Assignment:
Could you reproduce the lines below from the one with "End descriptor." through the one with "those before, and"? Keep both ends and add nothing.

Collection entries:
-*-*-

(** ** Recovery *)

(** The numbers found: [None] for those that no record had. *)
Record Found := mkFound {
  log_number : option Z;
  prev_log_number : option Z;
  next_file : option Z;
  last_sequence : option Z;
}.
Definition nothing_found : Found := mkFound None None None None.
Definition found (f : Found) (e : VersionEdit) : Found :=
  mkFound (if has_log_number_ e then Some (log_number_ e) else log_number f)
    (if has_prev_log_number_ e then Some (prev_log_number_ e) else prev_log_number f)
    (if has_next_file_number_ e then Some (next_file_number_ e) else next_file f)
    (if has_last_sequence_ e then Some (last_sequence_ e) else last_sequence f).

(** [LogReporter]: the first report of a reader, when the status is still
    good.  Reports are the latest first. *)
Definition reported (s : Status.t) (before : nat) (reports : list (Z * Status.t)) : Status.t :=
  if Status.ok s then
    match list.last (take (length reports - before) reports) with Some (_, s) => s | None => s end
  else s.

Definition check_comparator (edit : VersionEdit) (s : Status.t) : Status.t :=
  if Status.ok s && has_comparator_ edit && negb (bool_decide (comparator_ edit = comparator_name))
  then Status.InvalidArgument (comparator_ edit ++ lit " does not match existing comparator ") comparator_name
  else s.

Fixpoint recover_loop (fuel : nat) (reader : Reader (W * Sf)) (s : Status.t) (pointers : list bytes) (builder : Builder)
    (f : Found) : res (Status.t * list bytes * Builder * Found) :=
  match fuel with
  | O => NoFuel
  | S n =>
      let before := length (reports_ reader) in
      '(record, reader) ← ReadRecord fuel reader;
      let s := reported s before (reports_ reader) in
      match record with
      | None => Ret (s, pointers, builder, f)
      | Some record =>
          if negb (Status.ok s) then Ret (s, pointers, builder, f)
          else
            '(edit, s) ← VersionEdit.DecodeFrom new_VersionEdit record;
            let s := check_comparator edit s in
            '(pointers, builder) ← (if Status.ok s then Apply pointers builder edit else Ret (pointers, builder));
            recover_loop n reader s pointers builder (found f edit)
      end
  end.

Definition missing_number (f : Found) (s : Status.t) : Status.t :=
  match next_file f, log_number f, last_sequence f with
  | None, _, _ => Status.Corruption (lit "no meta-nextfile entry in descriptor") []
  | _, None, _ => Status.Corruption (lit "no meta-lognumber entry in descriptor") []
  | _, _, None => Status.Corruption (lit "no last-sequence-number entry in descriptor") []
  | _, _, _ => s
  end.

(** The numbers, once the records are read. *)
Definition install (vs : VSet) (f : Found) (v : Version) : VSet :=
  mkVersionSet (u64 (default 0 (next_file f) + 1)) (default 0 (next_file f)) (default 0 (last_sequence f))
    (default 0 (log_number f)) (default 0 (prev_log_number f)) (vs_descriptor_log_ vs) v (vs_compact_pointer_ vs).

(** More fuel than the bytes of CURRENT and of the descriptor is enough. *)
Definition Recover (fuel : nat) (w : W) (vs : VSet) (dbname : bytes) : res (Status.t * VSet) :=
  '(s, current) ← ReadFileToString fuel w (CurrentFileName dbname);
  if negb (Status.ok s) then Ret (s, vs)
  else if decide (current = [] \/ list.last current <> Some (zb 10)) then
    Ret (Status.Corruption (lit "CURRENT file does not end with newline") [], vs)
  else
    let current := take (length current - 1) current in
    let dscname := dbname ++ lit "/" ++ current in
    '(s, file) ← env_NewSequentialFile w dscname;
    if negb (Status.ok s) then Ret (s, vs)
    else
      file ← of_option file;
      '(s, pointers, builder, f) ← recover_loop fuel (new_Reader (w, file) true 0) s (vs_compact_pointer_ vs)
                                     (new_Builder (vs_current_ vs)) nothing_found;
      let vs := with_compact_pointer vs pointers in
      if negb (Status.ok s) then Ret (s, vs)
      else
        let s := missing_number f s in
        let vs := MarkFileNumberUsed vs (default 0 (prev_log_number f)) in
        let vs := MarkFileNumberUsed vs (default 0 (log_number f)) in
        if negb (Status.ok s) then Ret (s, vs)
        else
          v ← SaveTo builder new_Version;
          Ret (s, install vs f (Finalize v)).

(** ** A new database (db/db_impl.cc) *)

Definition NewDB (w : W) (dbname : bytes) : res (Status.t * W) :=
  let new_db := SetComparatorName new_VersionEdit comparator_name in
  let new_db := SetLogNumber new_db 0 in
  let new_db := SetNextFile new_db 2 in
  let new_db := VersionEdit.SetLastSequence new_db 0 in
  let manifest := DescriptorFileName dbname 1 in
  '(s, file, w) ← env_NewWritableFile w manifest;
  if negb (Status.ok s) then Ret (s, w)
  else
    file ← of_option file;
    log ← open_log w file;
    '(s, w, log) ← add_record w log (VersionEdit.EncodeTo new_db []);
    let '(s, w) := if Status.ok s then env_Close w file else (s, w) in
    if Status.ok s then SetCurrentFile w dbname 1
    else '(_, w) ← env_DeleteFile w manifest; Ret (s, w).
End descriptor.

(** ** Properties *)

(** C38: an edit is installed as a whole or not at all.  Over any environment,
    when [LogAndApply] reports success the version that the builder saved, with
    its scores, is current with the log numbers of the edit; when it reports a
    failure, of whichever of its steps, the version and the log numbers are
    those before, and a descriptor that it opened itself is given up.  No other
    number changes; but the compaction pointers of the edit are set in both
    cases. *)
Theorem log_and_apply_installs `{Comparator} `{ComparatorName} `{Address} {W Wf Sf : Type} `{!Env W Wf Sf} (w : W) (vs : VersionSet Wf) dbname edit s w' vs' :
  LogAndApply w vs dbname edit = Ret (s, w', vs') ->
  exists pointers b v, Apply (vs_compact_pointer_ vs) (new_Builder (vs_current_ vs)) (complete_edit vs edit) = Ret (pointers, b)
  /\ SaveTo b new_Version = Ret v /\ vs_compact_pointer_ vs' = pointers
  /\ (vs_next_file_number_ vs', vs_manifest_file_number_ vs', vs_last_sequence_ vs')
     = (vs_next_file_number_ vs, vs_manifest_file_number_ vs, vs_last_sequence_ vs)
  /\ (vs_current_ vs', vs_log_number_ vs', vs_prev_log_number_ vs')
     = (if Status.ok s then (Finalize v, log_number_ (complete_edit vs edit), prev_log_number_ (complete_edit vs edit))
        else (vs_current_ vs, vs_log_number_ vs, vs_prev_log_number_ vs))
  /\ (Status.ok s = true -> is_Some (vs_descriptor_log_ vs'))
  /\ (Status.ok s = false -> vs_descriptor_log_ vs = None -> vs_descriptor_log_ vs' = None).
Proof.
  intros E. unfold LogAndApply in E. set (e := complete_edit vs edit) in *.
  apply res_bind_Ret in E as ([pointers b] & EA & E). apply res_bind_Ret in E as (v & ES & E).
  apply res_bind_Ret in E as ([[[s1 w1] created] log1] & EO & E). apply res_bind_Ret in E as ([[s2 w2] log2] & EL & E).
  apply res_bind_Ret in E as ([s3 w3] & EC & E). exists pointers, b, v. split; [done|]. split; [done|].
  assert (Status.ok s3 = true -> is_Some log2) as Hlog.
  { intros H3. destruct (Status.ok s1) eqn:E1.
    - apply res_bind_Ret in EL as (l & _ & EL). apply res_bind_Ret in EL as ([[s4 w4] l4] & _ & EL). by injection EL as _ _ <-.
    - injection EL as <- _ _. rewrite E1 in EC. cbn [andb] in EC. injection EC as <- _. congruence. }
  assert (vs_descriptor_log_ vs = None -> created = true) as Hcreated.
  { intros Hn. unfold open_descriptor in EO. cbn [with_compact_pointer vs_descriptor_log_] in EO. rewrite Hn in EO.
    apply res_bind_Ret in EO as ([[s4 f4] w4] & _ & EO). destruct (Status.ok s4); [|by injection EO as _ _ <- _].
    apply res_bind_Ret in EO as (f & _ & EO). apply res_bind_Ret in EO as (l & _ & EO).
    apply res_bind_Ret in EO as ([[s5 w5] l5] & _ & EO). by injection EO as _ _ <- _. }
  destruct (Status.ok s3) eqn:E3.
  - injection E as <- _ <-. rewrite E3. by split_and!; auto.
  - destruct created.
    + apply res_bind_Ret in E as ([? w4] & _ & E). injection E as <- _ <-. rewrite E3. by split_and!.
    + injection E as <- _ <-. rewrite E3. split_and!; try done. intros _ Hn. by specialize (Hcreated Hn).
Qed.

(** Files in memory whose sync fails. *)
#[local] Existing Instance BytewiseComparator.
#[local] Instance sample_name : ComparatorName := lit "leveldb.BytewiseComparator".
#[local] Instance sample_address : Address := fun _ => 0.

-*-*-

Answer to this problem:
End descriptor.

(** ** Properties *)

(** C38: an edit is installed as a whole or not at all.  Over any environment,
    when [LogAndApply] reports success the version that the builder saved, with
    its scores, is current with the log numbers of the edit; when it reports a
    failure, of whichever of its steps, the version and the log numbers are
    those before, and a descriptor that it opened itself is given up.  No other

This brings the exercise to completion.